Exercise instructions: Write out exactly the lines of the material below, beginning at the top and ending at the line that contains "drawing is the".

── The input ──

(* ===== verification/Render.v ===== *)
(** * Presentation: what a frame draws
    (src/hand_flappy_pro.py, lines 18-21, 34-38, 177, 197, 206-207 and
    238-256).

    Drawing is [screen.blit(surface, (x, y))] onto the window surface,
    shown by [pygame.display.update()] at the end of the frame.  A frame's
    drawing is the list of its blits in program order; the surfaces are
    the four images and the texts rendered by [font.render].  The pixels
    themselves (image files, font shapes) are not modelled. *)

From stdpp Require Import base list strings pretty.
From Stdlib Require Import QArith ZArith Lia.
From S2P Require Import Prelude.

Module Render.

Local Open Scope Z_scope.

(** The colours passed to [font.render]. *)
Definition color := (Z * Z * Z)%type.
Definition white : color := (255, 255, 255).
Definition yellow : color := (255, 255, 0).
Definition red : color := (255, 0, 0).
Definition black : color := (0, 0, 0).

(** The surfaces: [bg], [bird_img], [green_pipe_img], [pipe_img]
    (lines 18-21) and a rendered text (line 38, [font.render]). *)
Inductive image :=
  | BgImg
  | BirdImg
  | GreenPipeImg
  | PipeImg
  | TextImg (s : string) (c : color).

(** [green_pipe_img.get_height()]: the image is scaled to [(70, 400)]
    (line 36). *)
Definition green_pipe_height : Z := 400.

(** [screen.blit(img, (x, y))]; [y] is a float for the bird. *)
Record blit := Blit { b_img : image; b_x : Z; b_y : Q }.

(** [screen.blit(bg, (0,0))] (line 177). *)
Definition bg_blit : blit := Blit BgImg 0 0.

(** [screen.blit(bird_img, (bird_x, bird_y))] (line 197). *)
Definition bird_blit (bird_x : Z) (bird_y : Q) : blit := Blit BirdImg bird_x bird_y.

(** [str(score)] and [f"Score: {score}"]. *)
Definition score_str (score : Z) : string := pretty score.

(** Lines 238-256: the score, the turbo banner, and the game-over
    screen, in the order of the blits. *)
Definition draw_hud (score : Z) (turbo_mode game_over : bool) : list blit :=
  [Blit (TextImg (score_str score) white) (WIDTH / 2) 30%:Q] ++
  (if turbo_mode then [Blit (TextImg "**TURBO**" yellow) (WIDTH - 150) 30%:Q] else []) ++
  (if game_over then
     [Blit (TextImg ("Score: " +:+ score_str score) red) (WIDTH / 2 - 170) (HEIGHT / 2 - 80)%:Q;
      Blit (TextImg "Intelligent Cosumer Technologies" red) (WIDTH / 2 - 170) (HEIGHT / 2 + 40)%:Q;
      Blit (TextImg "Ateeq Ur Rehman - 913901" black) (WIDTH / 2 - 170) (HEIGHT / 2 + 80)%:Q;
      Blit (TextImg "Abdul Hadi - 920846" black) (WIDTH / 2 - 170) (HEIGHT / 2 + 120)%:Q;
      Blit (TextImg "***GAME OVER***" red) (WIDTH / 2 - 170) (HEIGHT / 2 - 40)%:Q;
      Blit (TextImg "Open Palm to Restart" white) (WIDTH / 2 - 170) (HEIGHT / 2)%:Q]
   else []).

(** ** Decidable equality of the drawing commands *)

#[export] Instance image_eq_dec : EqDecision image.
Proof. solve_decision. Defined.

(** Equality of the float coordinate as a value of [Q] (numerator and
    denominator), not up to [==]. *)
#[local] Instance Q_eq_dec : EqDecision Q.
Proof.
  intros [n d] [n' d'].
  destruct (decide (n = n')), (decide (d = d')); [left; congruence | right; congruence ..].
Defined.

#[export] Instance blit_eq_dec : EqDecision blit.
Proof. solve_decision. Defined.

End Render.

───

Response to this task:
(* ===== verification/Render.v ===== *)
(** * Presentation: what a frame draws
    (src/hand_flappy_pro.py, lines 18-21, 34-38, 177, 197, 206-207 and
    238-256).

    Drawing is [screen.blit(surface, (x, y))] onto the window surface,
    shown by [pygame.display.update()] at the end of the frame.  A frame's
    drawing is the list of its blits in program order; the surfaces are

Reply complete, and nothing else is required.